++++ Excerpted records ++++

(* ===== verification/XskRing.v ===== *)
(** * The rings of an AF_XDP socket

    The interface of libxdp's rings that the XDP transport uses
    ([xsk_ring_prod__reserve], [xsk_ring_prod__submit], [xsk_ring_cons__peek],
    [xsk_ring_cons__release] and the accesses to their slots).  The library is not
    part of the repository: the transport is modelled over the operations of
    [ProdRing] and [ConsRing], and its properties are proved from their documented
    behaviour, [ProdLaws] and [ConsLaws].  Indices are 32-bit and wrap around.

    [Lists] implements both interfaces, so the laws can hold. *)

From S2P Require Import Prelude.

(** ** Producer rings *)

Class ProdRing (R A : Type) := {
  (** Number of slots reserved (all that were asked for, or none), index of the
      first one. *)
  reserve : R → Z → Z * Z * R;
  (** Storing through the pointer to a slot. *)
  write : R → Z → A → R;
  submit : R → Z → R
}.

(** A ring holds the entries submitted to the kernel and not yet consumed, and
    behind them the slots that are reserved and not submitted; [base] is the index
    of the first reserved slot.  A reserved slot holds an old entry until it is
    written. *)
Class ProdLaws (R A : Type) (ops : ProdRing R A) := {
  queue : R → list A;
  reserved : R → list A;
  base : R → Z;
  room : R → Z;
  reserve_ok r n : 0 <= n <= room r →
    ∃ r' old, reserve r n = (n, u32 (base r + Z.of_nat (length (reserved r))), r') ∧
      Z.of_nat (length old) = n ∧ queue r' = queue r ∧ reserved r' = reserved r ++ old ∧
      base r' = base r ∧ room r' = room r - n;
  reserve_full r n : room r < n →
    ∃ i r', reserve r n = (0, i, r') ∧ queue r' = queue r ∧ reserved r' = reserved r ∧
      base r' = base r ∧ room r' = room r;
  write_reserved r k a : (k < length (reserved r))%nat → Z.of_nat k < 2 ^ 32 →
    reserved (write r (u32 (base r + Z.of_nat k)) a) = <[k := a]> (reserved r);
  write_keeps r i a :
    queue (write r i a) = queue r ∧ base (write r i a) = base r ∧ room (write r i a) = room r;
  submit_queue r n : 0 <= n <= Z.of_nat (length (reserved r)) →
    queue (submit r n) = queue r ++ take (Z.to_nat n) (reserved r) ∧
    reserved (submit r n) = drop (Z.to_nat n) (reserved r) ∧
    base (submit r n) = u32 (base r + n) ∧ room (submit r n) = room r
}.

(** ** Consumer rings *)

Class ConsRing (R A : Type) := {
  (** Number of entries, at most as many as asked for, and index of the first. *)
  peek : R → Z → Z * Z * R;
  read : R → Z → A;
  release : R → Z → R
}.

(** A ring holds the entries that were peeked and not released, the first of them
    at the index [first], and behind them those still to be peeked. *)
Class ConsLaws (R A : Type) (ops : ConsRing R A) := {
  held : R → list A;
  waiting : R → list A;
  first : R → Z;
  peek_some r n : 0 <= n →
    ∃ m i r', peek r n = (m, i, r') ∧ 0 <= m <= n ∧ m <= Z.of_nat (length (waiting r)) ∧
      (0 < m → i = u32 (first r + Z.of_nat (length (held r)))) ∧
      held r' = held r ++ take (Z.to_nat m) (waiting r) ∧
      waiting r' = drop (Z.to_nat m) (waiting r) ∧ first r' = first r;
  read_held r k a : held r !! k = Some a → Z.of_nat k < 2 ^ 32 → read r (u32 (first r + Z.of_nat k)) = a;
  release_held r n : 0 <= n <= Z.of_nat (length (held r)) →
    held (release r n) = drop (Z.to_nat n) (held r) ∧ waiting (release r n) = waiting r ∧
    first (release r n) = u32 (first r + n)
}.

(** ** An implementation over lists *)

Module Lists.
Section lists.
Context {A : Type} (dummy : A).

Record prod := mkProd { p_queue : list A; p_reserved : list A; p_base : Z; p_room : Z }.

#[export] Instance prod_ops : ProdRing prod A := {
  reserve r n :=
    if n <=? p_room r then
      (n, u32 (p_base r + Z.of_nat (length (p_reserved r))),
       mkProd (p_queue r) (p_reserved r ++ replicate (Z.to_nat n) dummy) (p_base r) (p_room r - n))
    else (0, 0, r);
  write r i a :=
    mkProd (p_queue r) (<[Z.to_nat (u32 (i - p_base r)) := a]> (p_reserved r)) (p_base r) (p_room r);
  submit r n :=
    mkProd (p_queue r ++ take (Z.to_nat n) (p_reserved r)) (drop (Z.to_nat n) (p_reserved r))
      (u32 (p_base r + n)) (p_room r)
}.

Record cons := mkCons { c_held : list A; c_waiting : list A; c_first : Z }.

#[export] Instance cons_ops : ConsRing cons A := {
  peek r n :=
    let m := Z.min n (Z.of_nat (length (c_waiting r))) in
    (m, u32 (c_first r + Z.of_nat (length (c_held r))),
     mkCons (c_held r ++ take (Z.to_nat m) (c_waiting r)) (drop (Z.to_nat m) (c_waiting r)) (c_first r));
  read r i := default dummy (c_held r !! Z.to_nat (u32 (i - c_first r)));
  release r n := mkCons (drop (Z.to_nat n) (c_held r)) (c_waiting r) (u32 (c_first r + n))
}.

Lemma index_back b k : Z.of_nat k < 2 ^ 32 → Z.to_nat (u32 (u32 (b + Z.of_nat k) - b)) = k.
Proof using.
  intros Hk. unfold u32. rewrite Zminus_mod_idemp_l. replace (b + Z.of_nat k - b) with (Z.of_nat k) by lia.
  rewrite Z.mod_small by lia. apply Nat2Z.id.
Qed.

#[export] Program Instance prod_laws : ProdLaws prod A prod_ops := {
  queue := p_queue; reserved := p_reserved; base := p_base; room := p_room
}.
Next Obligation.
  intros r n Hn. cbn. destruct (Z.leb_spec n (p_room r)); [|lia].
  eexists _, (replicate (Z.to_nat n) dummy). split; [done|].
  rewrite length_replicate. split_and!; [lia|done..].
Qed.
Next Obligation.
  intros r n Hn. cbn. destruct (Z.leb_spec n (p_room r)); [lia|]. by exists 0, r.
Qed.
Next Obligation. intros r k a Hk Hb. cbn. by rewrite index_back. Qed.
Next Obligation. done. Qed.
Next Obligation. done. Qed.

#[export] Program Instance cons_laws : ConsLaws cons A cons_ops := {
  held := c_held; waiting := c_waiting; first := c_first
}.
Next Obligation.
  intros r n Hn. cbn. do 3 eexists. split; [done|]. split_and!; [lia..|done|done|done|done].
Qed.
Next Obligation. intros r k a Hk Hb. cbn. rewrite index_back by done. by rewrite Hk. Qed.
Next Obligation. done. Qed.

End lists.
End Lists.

++++
++++ Excerpted records ++++

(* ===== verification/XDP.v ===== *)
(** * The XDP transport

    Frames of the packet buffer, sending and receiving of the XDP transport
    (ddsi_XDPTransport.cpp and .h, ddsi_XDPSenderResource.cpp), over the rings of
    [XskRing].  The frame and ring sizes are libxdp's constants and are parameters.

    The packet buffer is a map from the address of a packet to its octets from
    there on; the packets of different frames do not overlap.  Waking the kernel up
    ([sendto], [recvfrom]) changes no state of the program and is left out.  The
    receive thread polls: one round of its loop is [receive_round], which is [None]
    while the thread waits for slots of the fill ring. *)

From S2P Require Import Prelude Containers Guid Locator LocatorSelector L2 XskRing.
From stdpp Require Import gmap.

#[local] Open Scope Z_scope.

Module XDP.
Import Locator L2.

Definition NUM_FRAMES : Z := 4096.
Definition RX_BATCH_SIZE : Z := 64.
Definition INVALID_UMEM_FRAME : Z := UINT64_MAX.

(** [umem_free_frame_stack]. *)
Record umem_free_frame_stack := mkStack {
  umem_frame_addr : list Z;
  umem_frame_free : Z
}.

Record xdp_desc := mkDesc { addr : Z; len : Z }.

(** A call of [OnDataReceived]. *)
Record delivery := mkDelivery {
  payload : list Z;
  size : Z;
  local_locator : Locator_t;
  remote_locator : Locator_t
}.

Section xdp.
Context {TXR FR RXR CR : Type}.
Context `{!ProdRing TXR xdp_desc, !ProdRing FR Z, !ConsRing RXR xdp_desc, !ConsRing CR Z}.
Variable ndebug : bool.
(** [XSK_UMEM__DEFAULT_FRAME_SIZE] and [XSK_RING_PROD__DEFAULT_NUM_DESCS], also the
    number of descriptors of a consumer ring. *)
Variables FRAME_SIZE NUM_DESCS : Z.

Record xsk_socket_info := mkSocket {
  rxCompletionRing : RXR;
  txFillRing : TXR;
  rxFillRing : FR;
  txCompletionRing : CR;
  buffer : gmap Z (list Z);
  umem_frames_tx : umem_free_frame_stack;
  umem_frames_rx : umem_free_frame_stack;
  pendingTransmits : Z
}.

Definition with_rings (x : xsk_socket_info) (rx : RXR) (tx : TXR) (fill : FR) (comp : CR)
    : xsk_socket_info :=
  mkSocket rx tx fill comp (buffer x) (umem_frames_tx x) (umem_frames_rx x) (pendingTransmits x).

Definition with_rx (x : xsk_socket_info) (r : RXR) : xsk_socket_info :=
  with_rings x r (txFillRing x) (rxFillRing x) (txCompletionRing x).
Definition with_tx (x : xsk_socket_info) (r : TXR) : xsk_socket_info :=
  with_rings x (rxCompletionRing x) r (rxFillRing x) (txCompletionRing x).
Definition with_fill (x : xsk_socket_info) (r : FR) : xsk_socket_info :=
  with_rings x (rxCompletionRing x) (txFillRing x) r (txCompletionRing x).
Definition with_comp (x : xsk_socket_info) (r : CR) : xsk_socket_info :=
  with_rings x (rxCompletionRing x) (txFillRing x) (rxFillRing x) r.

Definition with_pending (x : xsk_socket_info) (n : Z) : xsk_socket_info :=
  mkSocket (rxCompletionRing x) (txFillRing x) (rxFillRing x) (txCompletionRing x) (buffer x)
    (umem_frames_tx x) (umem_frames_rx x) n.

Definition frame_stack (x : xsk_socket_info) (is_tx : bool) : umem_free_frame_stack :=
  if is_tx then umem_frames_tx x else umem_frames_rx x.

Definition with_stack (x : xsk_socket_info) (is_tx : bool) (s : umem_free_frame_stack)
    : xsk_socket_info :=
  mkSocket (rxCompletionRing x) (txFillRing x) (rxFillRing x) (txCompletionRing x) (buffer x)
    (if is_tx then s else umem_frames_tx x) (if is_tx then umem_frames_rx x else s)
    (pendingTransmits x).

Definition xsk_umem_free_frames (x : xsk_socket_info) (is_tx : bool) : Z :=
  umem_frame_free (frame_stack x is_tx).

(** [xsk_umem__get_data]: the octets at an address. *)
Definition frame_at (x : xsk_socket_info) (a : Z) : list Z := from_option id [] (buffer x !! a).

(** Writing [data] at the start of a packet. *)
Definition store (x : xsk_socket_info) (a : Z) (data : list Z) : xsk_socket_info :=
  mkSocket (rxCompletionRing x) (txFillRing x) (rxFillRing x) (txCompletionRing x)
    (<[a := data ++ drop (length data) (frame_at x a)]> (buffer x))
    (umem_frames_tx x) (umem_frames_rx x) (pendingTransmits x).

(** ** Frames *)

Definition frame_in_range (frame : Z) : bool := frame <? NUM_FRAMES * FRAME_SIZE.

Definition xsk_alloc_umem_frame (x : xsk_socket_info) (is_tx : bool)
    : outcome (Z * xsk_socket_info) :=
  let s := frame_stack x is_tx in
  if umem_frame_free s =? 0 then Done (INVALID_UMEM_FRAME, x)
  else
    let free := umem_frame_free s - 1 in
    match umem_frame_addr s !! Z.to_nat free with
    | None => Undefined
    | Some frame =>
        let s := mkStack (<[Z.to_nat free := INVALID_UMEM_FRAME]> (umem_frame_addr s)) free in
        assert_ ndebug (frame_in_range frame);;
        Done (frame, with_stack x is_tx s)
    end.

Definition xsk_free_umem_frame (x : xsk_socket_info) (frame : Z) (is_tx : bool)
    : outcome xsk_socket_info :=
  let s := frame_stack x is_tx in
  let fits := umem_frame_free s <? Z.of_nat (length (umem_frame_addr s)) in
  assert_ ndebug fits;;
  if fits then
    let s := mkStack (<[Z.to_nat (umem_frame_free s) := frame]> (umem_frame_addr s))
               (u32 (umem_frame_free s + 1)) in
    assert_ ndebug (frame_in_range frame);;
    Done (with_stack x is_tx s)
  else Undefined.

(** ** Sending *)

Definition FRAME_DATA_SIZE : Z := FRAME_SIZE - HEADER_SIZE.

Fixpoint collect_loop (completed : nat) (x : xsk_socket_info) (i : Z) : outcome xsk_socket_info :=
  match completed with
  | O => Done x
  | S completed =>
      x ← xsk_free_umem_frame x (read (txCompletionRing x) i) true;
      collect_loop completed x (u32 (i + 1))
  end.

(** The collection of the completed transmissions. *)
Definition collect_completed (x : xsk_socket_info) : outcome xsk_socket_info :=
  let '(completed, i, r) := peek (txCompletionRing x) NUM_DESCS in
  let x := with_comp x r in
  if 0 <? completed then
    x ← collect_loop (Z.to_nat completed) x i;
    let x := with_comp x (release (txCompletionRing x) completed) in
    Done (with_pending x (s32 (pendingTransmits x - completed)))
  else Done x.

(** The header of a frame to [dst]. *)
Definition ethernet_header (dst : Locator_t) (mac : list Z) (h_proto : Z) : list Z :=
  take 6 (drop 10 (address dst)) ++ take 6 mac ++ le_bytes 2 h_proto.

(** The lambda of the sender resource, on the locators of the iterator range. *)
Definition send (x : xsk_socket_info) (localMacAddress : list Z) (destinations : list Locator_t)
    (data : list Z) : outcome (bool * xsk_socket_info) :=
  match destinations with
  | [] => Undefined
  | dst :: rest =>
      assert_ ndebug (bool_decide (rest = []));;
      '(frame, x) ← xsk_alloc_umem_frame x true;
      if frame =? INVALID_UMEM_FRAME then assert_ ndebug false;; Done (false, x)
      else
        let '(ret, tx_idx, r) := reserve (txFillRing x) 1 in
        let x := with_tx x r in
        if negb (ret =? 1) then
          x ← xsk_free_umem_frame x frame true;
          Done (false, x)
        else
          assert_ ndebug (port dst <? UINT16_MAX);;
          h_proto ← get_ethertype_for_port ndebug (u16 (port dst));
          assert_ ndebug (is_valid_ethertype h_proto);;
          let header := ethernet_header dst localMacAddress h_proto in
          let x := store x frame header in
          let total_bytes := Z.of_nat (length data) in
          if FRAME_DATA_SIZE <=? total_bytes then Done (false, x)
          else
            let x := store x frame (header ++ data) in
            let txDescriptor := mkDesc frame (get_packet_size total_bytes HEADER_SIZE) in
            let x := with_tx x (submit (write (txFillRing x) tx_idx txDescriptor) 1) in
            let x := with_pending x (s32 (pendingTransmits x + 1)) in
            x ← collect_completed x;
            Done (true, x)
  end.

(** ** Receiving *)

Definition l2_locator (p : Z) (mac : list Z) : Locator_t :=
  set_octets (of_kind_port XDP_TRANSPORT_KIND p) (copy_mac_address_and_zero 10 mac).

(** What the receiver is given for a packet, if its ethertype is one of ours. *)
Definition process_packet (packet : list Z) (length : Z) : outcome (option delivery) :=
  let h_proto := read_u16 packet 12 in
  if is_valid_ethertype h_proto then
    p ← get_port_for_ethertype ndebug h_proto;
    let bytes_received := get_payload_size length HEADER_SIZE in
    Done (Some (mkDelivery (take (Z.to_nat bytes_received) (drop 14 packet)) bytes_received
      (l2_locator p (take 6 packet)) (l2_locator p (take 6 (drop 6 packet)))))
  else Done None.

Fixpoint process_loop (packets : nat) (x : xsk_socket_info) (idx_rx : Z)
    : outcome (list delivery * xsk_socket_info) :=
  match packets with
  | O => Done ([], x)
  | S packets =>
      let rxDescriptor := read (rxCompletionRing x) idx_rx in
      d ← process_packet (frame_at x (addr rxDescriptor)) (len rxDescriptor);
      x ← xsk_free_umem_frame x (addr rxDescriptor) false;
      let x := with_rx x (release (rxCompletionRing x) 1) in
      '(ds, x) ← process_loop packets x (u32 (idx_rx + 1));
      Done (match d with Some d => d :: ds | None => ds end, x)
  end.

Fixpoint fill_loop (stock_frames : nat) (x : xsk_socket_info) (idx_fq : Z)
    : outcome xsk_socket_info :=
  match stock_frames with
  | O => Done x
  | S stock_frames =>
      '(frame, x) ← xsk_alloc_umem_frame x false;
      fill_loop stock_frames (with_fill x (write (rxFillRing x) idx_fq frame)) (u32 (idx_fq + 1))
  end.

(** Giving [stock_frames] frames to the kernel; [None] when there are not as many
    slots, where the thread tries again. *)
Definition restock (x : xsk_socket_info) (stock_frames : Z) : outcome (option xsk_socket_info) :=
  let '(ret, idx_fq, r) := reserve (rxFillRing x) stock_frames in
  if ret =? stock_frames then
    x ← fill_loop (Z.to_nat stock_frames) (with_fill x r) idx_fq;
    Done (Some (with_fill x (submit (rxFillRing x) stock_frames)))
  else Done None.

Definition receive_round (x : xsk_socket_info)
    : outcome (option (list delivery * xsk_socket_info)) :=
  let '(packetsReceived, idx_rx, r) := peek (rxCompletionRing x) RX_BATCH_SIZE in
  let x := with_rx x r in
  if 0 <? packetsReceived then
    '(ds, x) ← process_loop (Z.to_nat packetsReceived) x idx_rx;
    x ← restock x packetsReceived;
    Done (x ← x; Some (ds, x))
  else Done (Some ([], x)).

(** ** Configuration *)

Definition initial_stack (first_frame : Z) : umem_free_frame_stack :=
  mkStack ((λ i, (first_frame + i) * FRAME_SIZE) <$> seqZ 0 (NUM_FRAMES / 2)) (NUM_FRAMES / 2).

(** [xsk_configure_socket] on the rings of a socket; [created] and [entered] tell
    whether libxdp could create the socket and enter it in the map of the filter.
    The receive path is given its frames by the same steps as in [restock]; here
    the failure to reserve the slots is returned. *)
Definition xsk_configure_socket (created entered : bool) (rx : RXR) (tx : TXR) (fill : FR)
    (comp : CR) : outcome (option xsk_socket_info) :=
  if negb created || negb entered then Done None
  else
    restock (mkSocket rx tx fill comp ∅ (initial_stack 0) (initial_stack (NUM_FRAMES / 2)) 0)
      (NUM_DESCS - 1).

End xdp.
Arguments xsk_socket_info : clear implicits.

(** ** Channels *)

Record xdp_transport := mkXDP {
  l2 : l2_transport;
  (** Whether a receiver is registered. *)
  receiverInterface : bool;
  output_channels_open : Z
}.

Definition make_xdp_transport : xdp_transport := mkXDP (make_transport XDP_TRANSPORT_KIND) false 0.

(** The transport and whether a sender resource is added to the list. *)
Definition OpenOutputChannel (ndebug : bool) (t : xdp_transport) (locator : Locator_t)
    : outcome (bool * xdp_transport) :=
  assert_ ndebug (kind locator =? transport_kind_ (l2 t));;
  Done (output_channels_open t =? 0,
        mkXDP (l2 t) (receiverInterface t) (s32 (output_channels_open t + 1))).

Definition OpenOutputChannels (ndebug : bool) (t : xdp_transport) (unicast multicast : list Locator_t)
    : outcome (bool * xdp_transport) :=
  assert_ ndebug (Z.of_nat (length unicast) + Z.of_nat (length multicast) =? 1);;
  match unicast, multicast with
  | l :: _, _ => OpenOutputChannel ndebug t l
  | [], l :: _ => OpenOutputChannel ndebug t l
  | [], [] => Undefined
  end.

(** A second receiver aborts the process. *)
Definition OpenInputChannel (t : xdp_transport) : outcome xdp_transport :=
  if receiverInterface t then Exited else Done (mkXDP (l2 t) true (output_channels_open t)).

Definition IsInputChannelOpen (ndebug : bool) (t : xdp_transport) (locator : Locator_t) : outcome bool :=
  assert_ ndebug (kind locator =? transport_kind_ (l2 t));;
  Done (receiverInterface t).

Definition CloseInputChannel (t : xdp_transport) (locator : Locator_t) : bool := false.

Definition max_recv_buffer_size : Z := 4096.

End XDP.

++++

Look for "their" in each line of the material, then copy the lines where it is found.

# Answer to this problem:
    [xsk_ring_cons__release] and the accesses to their slots).  The library is not
    [ProdRing] and [ConsRing], and its properties are proved from their documented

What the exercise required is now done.